Abstract 2-aminoethanethiol dioxygenase (ADO) is a thiol dioxygenase that plays a role in both metabolism and protein stability. ADO directly metabolizes cysteamine to produce hypotaurine and taurine in mammals. ADO has also been recently identified to promote oxygen dependent stability of a subset of substrates involved in the N-degron pathway in mammals (IL32, RGS4 and RGS5). The ability of ADO to target protein stability of signaling molecules suggests that it may have the potential to transduce rapid responses to hypoxia and affect tumour initiation and progression phenotypes.

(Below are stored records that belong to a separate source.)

(** * Theorems *)

(** C1. Evaluating the [none] function fails with [UndefinedFunction]
    at every pressure and temperature; the error carries, among what was
    streamed into it, the name of the dictionary the function was
    constructed from; [f] never returns a value. *)
Theorem none_f_always_fails :
  forall (dict : dictionary) (p T : scalar),
    none.f (none.construct dict) p T
    = Fatal (UndefinedFunction (undefinedFunctionMessage (name dict)))
    /\ undefinedFunctionMessage (name dict)
       = ([sText "Required Function "; sNl; sText "    "]
            ++ sFileName (name dict) :: [sNl; sText "    is not defined."])%list
    /\ (forall v : scalar, none.f (none.construct dict) p T <> Returned v).
Proof.
  intros dict p T. split; [reflexivity | split].
  - unfold undefinedFunctionMessage. reflexivity.
  - intros v H. discriminate H.
Qed.

(** C8. [none::write] emits nothing: whatever the stream holds, it holds
    the same afterwards, so neither a type name nor a coefficient has been
    appended. *)
Theorem none_write_emits_nothing :
  forall (self : none.t) (os : Ostream),
    none.write self os = os
    /\ (forall w : word, In (tWord w) (none.write self os) -> In (tWord w) os)
    /\ (forall x : scalar, In (tScalar x) (none.write self os) -> In (tScalar x) os).
Proof.
  intros self os. unfold none.write. repeat split; intros ? H; exact H.
Qed.

(** ** The model at work *)

Example none_f_sample :
  none.f (none.construct sampleDict) 101325%float 300%float
  = Fatal (UndefinedFunction (undefinedFunctionMessage "IDEA")).
Proof. reflexivity. Qed.

Example create_sample :
  PropertySet.create sampleArity sampleDict
  = Returned
      {| PropertySet.name_ := "IDEA";
         PropertySet.functions :=
           [ ("rho", fFamily NSRDS5
                       [152.0%float; 0.387%float; 618.074%float; 0.4%float]);
             ("pv", fNone (none.mk "IDEA")); ("hl", fNone (none.mk "IDEA"));
             ("Cp", fNone (none.mk "IDEA")); ("h", fNone (none.mk "IDEA"));
             ("Cpg", fNone (none.mk "IDEA")); ("B", fNone (none.mk "IDEA"));
             ("mu", fNone (none.mk "IDEA")); ("mug", fNone (none.mk "IDEA"));
             ("kappa", fNone (none.mk "IDEA"));
             ("kappag", fNone (none.mk "IDEA"));
             ("sigma", fFamily NSRDS6
                         [618.074%float; 0.05%float; 1.2%float; 0%float;
                          0%float; 0%float]);
             ("D", fNone (none.mk "IDEA")) ] |}.
Proof. reflexivity. Qed.

Example create_wrong_arity :
  PropertySet.create sampleArity
    {| name := "IDEA"; entries := [("rho", mkEntry "NSRDS5" [152.0%float])] |}
  = Fatal (MalformedCoefficients "NSRDS5" 1).
Proof. reflexivity. Qed.

Example create_unknown_type :
  PropertySet.create sampleArity
    {| name := "IDEA"; entries := [("mu", mkEntry "Andrade" [1.0%float])] |}
  = Fatal (UnknownCorrelationType "Andrade").
Proof. reflexivity. Qed.

Example write_sample :
  entries
    (PropertySet.write
       {| PropertySet.name_ := "IDEA";
          PropertySet.functions :=
            [ ("rho", fFamily NSRDS5 [152.0%float; 0.387%float]);
              ("mu", fNone (none.mk "IDEA"));
              ("sigma", fFamily NSRDS6 [618.074%float; 0.05%float]) ] |})
  = [ ("rho", mkEntry "NSRDS5" [152.0%float; 0.387%float]);
      ("sigma", mkEntry "NSRDS6" [618.074%float; 0.05%float]) ].
Proof. reflexivity. Qed.

(** ** The interval of the fit *)

(** The interval of the least square fit lies in the range where both
    sources are valid. *)
Lemma fit_interval_in_overlap :
  (blend.Tmin_decane <=? blend.fitTmin)%float = true
  /\ (blend.Tmin_naphthalene <=? blend.fitTmin)%float = true
  /\ (blend.fitTmax <=? blend.Tmax_decane)%float = true
  /\ (blend.fitTmax <=? blend.Tmax_naphthalene)%float = true
  /\ (blend.Y_naphthalene + blend.Y_decane =? 1)%float = true.
Proof. repeat split; reflexivity. Qed.

(** ** The slots of IDEA *)

(** Each accessor evaluates the function listed under its name. *)
Lemma IDEA_accessors_forward formula Tcrit (l : IDEA.t) :
  Forall2
    (fun (na : word * (IDEA.t -> scalar -> scalar -> outcome scalar))
         (kf : word * thermophysicalFunction) =>
       fst na = fst kf
       /\ forall p T : scalar, snd na l p T = F formula Tcrit (snd kf) p T)
    (IDEA.accessors formula Tcrit) (IDEA.functions l).
Proof.
  unfold IDEA.accessors, IDEA.functions.
  repeat (constructor; [split; [reflexivity | intros p T; reflexivity] |]).
  constructor.
Qed.

(** C9. Whatever an IDEA object was constructed from, its slots are bound
    to the same families: density NSRDS5, vapour pressure and liquid
    viscosity NSRDS1, heat of vapourisation and surface tension NSRDS6,
    heat capacity, enthalpy and thermal conductivity NSRDS0, ideal-gas
    heat capacity NSRDS7, second virial coefficient NSRDS4, vapour
    viscosity and vapour thermal conductivity NSRDS2, vapour diffusivity
    APIdiffCoef; two objects differ in the coefficients at most. *)
Theorem IDEA_slot_families :
  forall l : IDEA.t,
    map (fun kf => (fst kf, typeName (snd kf))) (IDEA.functions l)
    = [ ("rho", "NSRDS5"); ("pv", "NSRDS1"); ("hl", "NSRDS6");
        ("Cp", "NSRDS0"); ("h", "NSRDS0"); ("Cpg", "NSRDS7");
        ("B", "NSRDS4"); ("mu", "NSRDS1"); ("mug", "NSRDS2");
        ("kappa", "NSRDS0"); ("kappag", "NSRDS2"); ("sigma", "NSRDS6");
        ("D", "APIdiffCoef") ]
    /\ (forall l' : IDEA.t,
          Forall2
            (fun kf kf' =>
               fst kf = fst kf'
               /\ exists (fam : family) (cs cs' : list scalar),
                    snd kf = fFamily fam cs /\ snd kf' = fFamily fam cs')
            (IDEA.functions l) (IDEA.functions l')).
Proof.
  intros l. split.
  - reflexivity.
  - intros l'. unfold IDEA.functions, asFunction.
    repeat (constructor;
            [split; [reflexivity | simpl; eexists _, _, _; split; reflexivity] |]).
    constructor.
Qed.

(** ** Copies *)

Lemma copy_eq (self : IDEA.t) : IDEA.copy self = self.
Proof. destruct self. reflexivity. Qed.

Lemma new_fresh (x : IDEA.t) (hp : heap) :
  hp !! fst (new x hp) = None
  /\ snd (new x hp) !! fst (new x hp) = Some x
  /\ forall q : pointer, q <> fst (new x hp) -> snd (new x hp) !! q = hp !! q.
Proof.
  unfold new. cbn [fst snd]. repeat split.
  - apply lookup_ge_None. lia.
  - rewrite lookup_app_r by lia. rewrite Nat.sub_diag. reflexivity.
  - intros q Hq. destruct (Nat.lt_ge_cases q (length hp)) as [Hlt | Hge].
    + apply lookup_app_l. exact Hlt.
    + rewrite (proj2 (lookup_ge_None hp q)) by lia.
      apply lookup_ge_None. rewrite length_app. simpl. lia.
Qed.
(* ===== verification/GoStrings.v ===== *)
(** Packages [strings] and [fmt] of the Go library, as far as systemd.go
    calls them: [strings.HasSuffix], [strings.TrimSuffix], [strings.Join] and
    [fmt.Sprintf] at the format strings of the source. Each definition follows
    the library's code; the lemmas relate it to list operations. *)

From Stdlib Require Import Ascii.
From S2P Require Import Prelude.

#[local] Open Scope go_scope.

Module strings.

(** [func HasSuffix(s, suffix string) bool {
       return len(s) >= len(suffix) && s[len(s)-len(suffix):] == suffix }] *)
Definition HasSuffix (s suffix : gostring) : bool :=
  bool_decide (length suffix ≤ length s)
  && bool_decide (go_slice s (length s - length suffix) (length s) = suffix).

(** [func TrimSuffix(s, suffix string) string {
       if HasSuffix(s, suffix) { return s[:len(s)-len(suffix)] }
       return s }] *)
Definition TrimSuffix (s suffix : gostring) : gostring :=
  if HasSuffix s suffix then go_slice s 0 (length s - length suffix) else s.

(** [func Join(elems []string, sep string) string]: the elements with [sep]
    between consecutive ones. *)
Fixpoint Join (elems : list gostring) (sep : gostring) : gostring :=
  match elems with
  | [] => []
  | [e] => e
  | e :: rest => e ++ sep ++ Join rest sep
  end.

Lemma HasSuffix_spec s suffix : HasSuffix s suffix = true ↔ suffix `suffix_of` s.
Proof.
  unfold HasSuffix. rewrite go_slice_full, andb_true_iff, !bool_decide_eq_true.
  symmetry. apply suffix_drop_iff.
Qed.

Lemma HasSuffix_app s suffix : HasSuffix (s ++ suffix) suffix = true.
Proof. apply HasSuffix_spec. by apply suffix_app_r. Qed.

Lemma HasSuffix_false s suffix :
  HasSuffix s suffix = false ↔ ¬ suffix `suffix_of` s.
Proof. rewrite <- HasSuffix_spec. by destruct (HasSuffix s suffix). Qed.

Lemma TrimSuffix_app s suffix : TrimSuffix (s ++ suffix) suffix = s.
Proof.
  unfold TrimSuffix. rewrite HasSuffix_app, go_slice_prefix. apply take_app_sub.
Qed.

Lemma TrimSuffix_no_suffix s suffix :
  ¬ suffix `suffix_of` s → TrimSuffix s suffix = s.
Proof. intros H. unfold TrimSuffix. by apply HasSuffix_false in H as ->. Qed.

(** [TrimSuffix] removes one occurrence of the suffix and no more. *)
Lemma TrimSuffix_spec s suffix :
  (∃ p, s = p ++ suffix ∧ TrimSuffix s suffix = p)
  ∨ (¬ suffix `suffix_of` s ∧ TrimSuffix s suffix = s).
Proof.
  destruct (decide (suffix `suffix_of` s)) as [[p ->]|Hn].
  - left. exists p. by rewrite TrimSuffix_app.
  - right. by rewrite TrimSuffix_no_suffix.
Qed.

Lemma TrimSuffix_length s suffix : length (TrimSuffix s suffix) ≤ length s.
Proof.
  destruct (TrimSuffix_spec s suffix) as [(p & -> & ->)|[_ ->]]; [|done].
  rewrite length_app. lia.
Qed.

Lemma Join_cons e e' rest sep :
  Join (e :: e' :: rest) sep = e ++ sep ++ Join (e' :: rest) sep.
Proof. done. Qed.

Lemma Join_pair a b sep : Join [a; b] sep = a ++ sep ++ b.
Proof. done. Qed.

Lemma Join_snoc elems u sep :
  elems ≠ [] → Join (elems ++ [u]) sep = Join elems sep ++ sep ++ u.
Proof.
  induction elems as [|e [|e' elems] IH]; intros Hne; [done|done|].
  change ((e :: e' :: elems) ++ [u]) with (e :: (e' :: elems) ++ [u]).
  cbn [app]. rewrite !Join_cons. cbn [app] in IH. rewrite IH by done.
  by rewrite <- !(assoc_L (++)).
Qed.

End strings.

Module fmt.

(** The verbs of a format string, for the verbs the source uses. *)
Variant verb : Type :=
| Lit (b : ascii)
| VerbS.

(** Parse a format string: [%s] is the string verb, every other byte stands
    for itself. *)
Fixpoint parse_format (format : gostring) : list verb :=
  match format with
  | [] => []
  | "%"%char :: "s"%char :: rest => VerbS :: parse_format rest
  | b :: rest => Lit b :: parse_format rest
  end.

(** Operands left over when the format is exhausted are reported as
    [%!(EXTRA string=a, string=b)]. *)
Definition print_extra (args : list gostring) : gostring :=
  match args with
  | [] => []
  | _ => "%!(EXTRA " ++ strings.Join ((λ a, "string=" ++ a) <$> args) ", " ++ ")"
  end.

(** Print the verbs; an operand is consumed by each [%s], and a missing
    operand prints as [%!s(MISSING)] as the library does. *)
Fixpoint print_verbs (vs : list verb) (args : list gostring) : gostring :=
  match vs with
  | [] => print_extra args
  | Lit b :: vs => b :: print_verbs vs args
  | VerbS :: vs =>
      match args with
      | a :: args => a ++ print_verbs vs args
      | [] => "%!s(MISSING)" ++ print_verbs vs []
      end
  end.

(** [fmt.Sprintf(format, args...)] for string operands. *)
Definition Sprintf (format : gostring) (args : list gostring) : gostring :=
  print_verbs (parse_format format) args.

Lemma Sprintf_suffix_slice name : Sprintf "%s.slice" [name] = name ++ ".slice".
Proof. done. Qed.

Lemma Sprintf_cgroup name : Sprintf "cgroup %s" [name] = "cgroup " ++ name.
Proof. unfold Sprintf. simpl. by rewrite app_nil_r. Qed.

End fmt.
(* ===== verification/Dbus.v ===== *)
(** The interface the controller consumes: D-Bus variants (package [dbus]),
    unit properties (package [systemdDbus] of go-systemd), and the operations
    on a connection to systemd and on Go channels that systemd.go performs.
    The operations are the index type [Op] of the command trees of [Proc];
    an operation with its result is an [event] of a trace. *)

From Stdlib Require Import Ascii ZArith.
From S2P Require Import Prelude GoStrings Proc.

#[local] Open Scope go_scope.

Module dbus.

(** The Go values the source wraps in variants: [bool], [string] and
    [[]string]. *)
Variant govalue : Set :=
| GoBool (b : bool)
| GoString (s : gostring)
| GoStringSlice (l : list gostring).

(** [dbus.SignatureOf(v)]: the D-Bus type signature of a Go value. *)
Definition SignatureOf (v : govalue) : gostring :=
  match v with
  | GoBool _ => "b"
  | GoString _ => "s"
  | GoStringSlice _ => "as"
  end.

(** [type Variant struct { sig Signature; value interface{} }] *)
Record Variant : Set := mkVariant {
  sig : gostring;
  value : govalue
}.

(** [func MakeVariant(v interface{}) Variant {
       return Variant{SignatureOf(v), v} }] *)
Definition MakeVariant (v : govalue) : Variant := mkVariant (SignatureOf v) v.

(** A variant is well formed when its signature is the signature of its
    value, as the variants that [MakeVariant] builds are. *)
Definition wf_Variant (v : Variant) : Prop := sig v = SignatureOf (value v).

#[global] Instance govalue_eq_dec : EqDecision govalue.
Proof. solve_decision. Defined.

#[global] Instance Variant_eq_dec : EqDecision Variant.
Proof. solve_decision. Defined.

End dbus.

Module systemdDbus.

(** [type Property struct { Name string; Value dbus.Variant }] *)
Record Property : Set := mkProperty {
  Name : gostring;
  Value : dbus.Variant
}.

(** [func PropDescription(desc string) Property {
       return Property{Name: "Description", Value: dbus.MakeVariant(desc)} }] *)
Definition PropDescription (desc : gostring) : Property :=
  {| Name := "Description"; Value := dbus.MakeVariant (dbus.GoString desc) |}.

(** [func propDependency(name string, units []string) Property {
       return Property{Name: name, Value: dbus.MakeVariant(units)} }] *)
Definition propDependency (name : gostring) (units : list gostring) : Property :=
  {| Name := name; Value := dbus.MakeVariant (dbus.GoStringSlice units) |}.

(** [func PropWants(units ...string) Property {
       return propDependency("Wants", units) }] *)
Definition PropWants (units : list gostring) : Property :=
  propDependency "Wants" units.

(** A property list is well typed when every value is a well-formed
    variant and no property is named twice. *)
Definition wf_properties (properties : list Property) : Prop :=
  Forall (λ p, dbus.wf_Variant (Value p)) properties ∧ NoDup (Name <$> properties).

#[global] Instance Property_eq_dec : EqDecision Property.
Proof. solve_decision. Defined.

(** The value of the property called [name] in a property list: the first
    entry with that name. *)
Definition lookup_property (name : gostring) (properties : list Property)
    : option dbus.Variant :=
  match list_find (λ p, Name p = name) properties with
  | Some (_, p) => Some (Value p)
  | None => None
  end.

End systemdDbus.

(** ** Operations *)

(** A connection [*systemdDbus.Conn] and a channel [chan string], as handles:
    natural numbers, so that arithmetic on fresh handles needs no unfolding. *)
Abbreviation Conn := nat (only parsing).
Abbreviation Chan := nat (only parsing).

(** The operations of systemd.go on its environment, indexed by the type of
    their result:
    - [New]: [systemdDbus.New()], which returns a connection or an error;
    - [Close conn]: [conn.Close()];
    - [MakeChan]: [make(chan string)];
    - [StartTransientUnit conn name mode properties ch]: the method of that
      name, which returns the job id or an error; on success the library
      registers [ch] to receive the result of the job;
    - [StopUnit conn name mode ch]: likewise;
    - [Recv ch]: the receive expression [<-ch]. *)
Inductive Op : Type → Type :=
| New : Op (result Conn)
| Close (conn : Conn) : Op unit
| MakeChan : Op Chan
| StartTransientUnit (conn : Conn) (name mode : gostring)
    (properties : list systemdDbus.Property) (ch : Chan) : Op (result Z)
| StopUnit (conn : Conn) (name mode : gostring) (ch : Chan) : Op (result Z)
| Recv (ch : Chan) : Op gostring.

(** An operation together with its result. *)
Inductive event : Type :=
| EvNew (r : result Conn)
| EvClose (conn : Conn)
| EvMakeChan (ch : Chan)
| EvStartTransientUnit (conn : Conn) (name mode : gostring)
    (properties : list systemdDbus.Property) (ch : Chan) (r : result Z)
| EvStopUnit (conn : Conn) (name mode : gostring) (ch : Chan) (r : result Z)
| EvRecv (ch : Chan) (v : gostring).

#[global] Instance event_eq_dec : EqDecision event.
Proof. solve_decision. Defined.

#[global] Instance dbus_events : Events Op event := λ X op,
  match op in Op X return X → event with
  | New => EvNew
  | Close conn => λ _, EvClose conn
  | MakeChan => EvMakeChan
  | StartTransientUnit conn name mode properties ch =>
      EvStartTransientUnit conn name mode properties ch
  | StopUnit conn name mode ch => EvStopUnit conn name mode ch
  | Recv ch => EvRecv ch
  end.

(** ** Observations on traces *)

(** A request to the service manager: what the two request methods send. *)
Variant request : Type :=
| ReqStart (name mode : gostring) (properties : list systemdDbus.Property)
| ReqStop (name mode : gostring).

#[global] Instance request_eq_dec : EqDecision request.
Proof. solve_decision. Defined.

Definition event_request (e : event) : option request :=
  match e with
  | EvStartTransientUnit _ name mode properties _ _ => Some (ReqStart name mode properties)
  | EvStopUnit _ name mode _ _ => Some (ReqStop name mode)
  | _ => None
  end.

(** The requests issued along a trace, in order. *)
Definition requests (tr : list event) : list request :=
  omap event_request tr.

Definition is_recv (e : event) : bool :=
  match e with EvRecv _ _ => true | _ => false end.

(** The number of completion values consumed along a trace. *)
Definition receives (tr : list event) : nat := length (filter is_recv tr).

Definition is_new (e : event) : bool :=
  match e with EvNew _ => true | _ => false end.

(** The number of attempts to connect along a trace. *)
Definition connects (tr : list event) : nat := length (filter is_new tr).

(** The connections open at the end of a trace: opened with success and not
    closed since. *)
Fixpoint open_conns (tr : list event) (open : list Conn) : list Conn :=
  match tr with
  | [] => open
  | EvNew (Ok conn) :: tr => open_conns tr (conn :: open)
  | EvClose conn :: tr => open_conns tr (filter (λ c, c ≠ conn) open)
  | _ :: tr => open_conns tr open
  end.

(** Every operation on a connection happens while it is open: requests use
    a connection that is in [open] at that point. *)
Fixpoint conns_used_open (tr : list event) (open : list Conn) : bool :=
  match tr with
  | [] => true
  | EvNew (Ok conn) :: tr => conns_used_open tr (conn :: open)
  | EvClose conn :: tr =>
      bool_decide (conn ∈ open) && conns_used_open tr (filter (λ c, c ≠ conn) open)
  | EvStartTransientUnit conn _ _ _ _ _ :: tr
  | EvStopUnit conn _ _ _ _ :: tr =>
      bool_decide (conn ∈ open) && conns_used_open tr open
  | _ :: tr => conns_used_open tr open
  end.
Lemma Create_body_exec conn path tr ret :
  exec (SystemdController.Create_body conn path) tr ret ↔
    (∃ ch e, tr = [EvMakeChan ch; request_event conn ch (Create_request path) (Err e)]
             ∧ ret = Some e)
    ∨ (∃ ch job v, tr = [EvMakeChan ch; request_event conn ch (Create_request path) (Ok job);
                         EvRecv ch v]
                   ∧ ret = None).
Proof.
  unfold SystemdController.Create_body, Create_request.
  destruct (splitName path) as [slice name]. simpl. split.
  - intros (ch & tr1 & -> & r & tr2 & -> & H). destruct r as [job|e]; simpl in H.
    + destruct H as (v & tr3 & -> & -> & ->). right. by exists ch, job, v.
    + destruct H as [-> ->]. left. by exists ch, e.
  - intros [(ch & e & -> & ->)|(ch & job & v & -> & ->)]; exec_intro.
Qed.

Lemma Delete_body_exec conn path tr ret :
  exec (SystemdController.Delete_body conn path) tr ret ↔
    (∃ ch e, tr = [EvMakeChan ch; request_event conn ch (Delete_request path) (Err e)]
             ∧ ret = Some e)
    ∨ (∃ ch job v, tr = [EvMakeChan ch; request_event conn ch (Delete_request path) (Ok job);
                         EvRecv ch v]
                   ∧ ret = None).
Proof.
  unfold SystemdController.Delete_body, Delete_request.
  destruct (splitName path) as [slice name]. simpl. split.
  - intros (ch & tr1 & -> & r & tr2 & -> & H). destruct r as [job|e]; simpl in H.
    + destruct H as (v & tr3 & -> & -> & ->). right. by exists ch, job, v.
    + destruct H as [-> ->]. left. by exists ch, e.
  - intros [(ch & e & -> & ->)|(ch & job & v & -> & ->)]; exec_intro.
Qed.

(** A method that connects, defers [Close] and runs a body with the two
    executions above has the traces of the specification. *)
Lemma connect_defer_exec (body : Conn → proc Op (option error)) req tr ret :
  (∀ conn tr ret, exec (body conn) tr ret ↔
    (∃ ch e, tr = [EvMakeChan ch; request_event conn ch req (Err e)] ∧ ret = Some e)
    ∨ (∃ ch job v, tr = [EvMakeChan ch; request_event conn ch req (Ok job); EvRecv ch v]
                   ∧ ret = None)) →
  exec (r ← call New;
        match r with
        | Err err => mret (Some err)
        | Ok conn => defer (call (Close conn)) (body conn)
        end) tr ret
  ↔ call_trace req tr ret.
Proof.
  intros Hbody. rewrite exec_mbind. split.
  - intros (tr1 & tr2 & r & -> & Hnew & H). apply exec_call in Hnew as ->.
    destruct r as [conn|e].
    + apply exec_defer in H as (tr1 & -> & H).
      apply Hbody in H as [(ch & e & -> & ->)|(ch & job & v & -> & ->)]; constructor.
    + destruct H as [-> ->]. constructor.
  - intros H. destruct H as [e|conn ch e|conn ch job v].
    + exists [EvNew (Err e)], [], (Err e). by rewrite exec_call.
    + eexists [EvNew (Ok conn)], _, (Ok conn). rewrite exec_call. split_and!; [done..|].
      apply exec_defer. eexists [_; _]. split; [done|]. apply Hbody. left. by eexists _, _.
    + eexists [EvNew (Ok conn)], _, (Ok conn). rewrite exec_call. split_and!; [done..|].
      apply exec_defer. eexists [_; _; _]. split; [done|]. apply Hbody. right.
      by eexists _, _, _.
Qed.

Lemma Create_call_trace s path resources tr ret :
  exec (SystemdController.Create s path resources) tr ret
  ↔ call_trace (Create_request path) tr ret.
Proof. apply connect_defer_exec. intros. apply Create_body_exec. Qed.

Lemma Delete_call_trace s path tr ret :
  exec (SystemdController.Delete s path) tr ret
  ↔ call_trace (Delete_request path) tr ret.
Proof. apply connect_defer_exec. intros. apply Delete_body_exec. Qed.

End implementation.

(** ** Properties of the calls *)

Section calls.
Implicit Types (s : SystemdController) (tr : list event) (ret : option error).

Lemma sample_rejected_exec :
  exec (method_proc sample_controller sample_call) sample_rejected_trace
    (Some sample_submit_error).
Proof. apply Create_call_trace. constructor. Qed.

Lemma sample_success_exec :
  exec (method_proc sample_controller sample_call) sample_success_trace None.
Proof. apply Create_call_trace. constructor. Qed.

Lemma method_call_trace {LR : Type} s (m : method LR) tr ret :
  exec (method_proc s m) tr ret → call_trace (method_request m) tr ret.
Proof. destruct m; [apply Create_call_trace|apply Delete_call_trace]. Qed.

(** C1: [Create] and [Delete] implement the call protocol: against every
    environment, the executions of a call are exactly the traces of the
    specification [call_trace] for the request of the call, with the same
    returned error. *)
Theorem controller_call_refines {LR : Type} s (m : method LR) tr ret :
  exec (method_proc s m) tr ret ↔ call_trace (method_request m) tr ret.
Proof. destruct m; [apply Create_call_trace|apply Delete_call_trace]. Qed.

(** C27: if connecting to the service manager fails, the call returns that
    error at once: the trace is the failed connection alone, so no request is
    issued and nothing is received. *)
Theorem call_connection_error {LR : Type} s (m : method LR) tr ret e :
  exec (method_proc s m) tr ret → tr !! 0 = Some (EvNew (Err e)) →
  ret = Some e ∧ tr = [EvNew (Err e)] ∧ requests tr = [] ∧ receives tr = 0.
Proof.
  intros H%method_call_trace Htr.
  destruct (call_trace_connect_error _ _ _ _ H Htr) as [-> ->]. done.
Qed.

Lemma call_connection_error_witness :
  Some sample_connect_error = Some sample_connect_error
  ∧ [EvNew (Err sample_connect_error)] = [EvNew (Err sample_connect_error)]
  ∧ requests [EvNew (Err sample_connect_error)] = []
  ∧ receives [EvNew (Err sample_connect_error)] = 0.
Proof.
  apply (call_connection_error sample_controller sample_call); [|done].
  apply Create_call_trace. constructor.
Defined.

Here, we have successfully knocked down and knocked out ADO using two independent siRNAs and clustered regularly interspaced short palindromic repeats associated protein 9 (CRISPR-Cas9) system, respectively. We have assessed proliferation and migration through the Incucyte® ZOOM system by imaging cell confluency over time. Survival was assessed through a clonogenic assay. siRNA mediated knockdown of ADO in cervical (HeLa and SiHa), pancreatic (Panc1 and Capan2) and liver (SNU499 and Huh6) cancer cell lines drastically reduced proliferation, survival, and migration in normoxia. These results were also replicated in hypoxia (0.2% O2) across all 6 cell lines. Out of the 6 cell lines, the liver cancer cell lines were most drastically affected by the knockdown of ADO. This phenotype was replicated in the ADO KO cell lines. Taken together, these data suggest that expression of ADO may contribute to phenotypes that induce aggressive tumour phenotypes by targeting the stability of specific proteins and altering cellular metabolism in mammals. Citation Format: Sandy Che-Eun Serena Lee, Andrea Hye An Pyo, Marianne Koritzinsky. ADO contributes to tumour initiating phenotypes [abstract]. In: Proceedings of the American Association for Cancer Research Annual Meeting 2022; 2022 Apr 8-13. Philadelphia (PA): AACR; Cancer Res 2022;82(12_Suppl):Abstract nr 1431.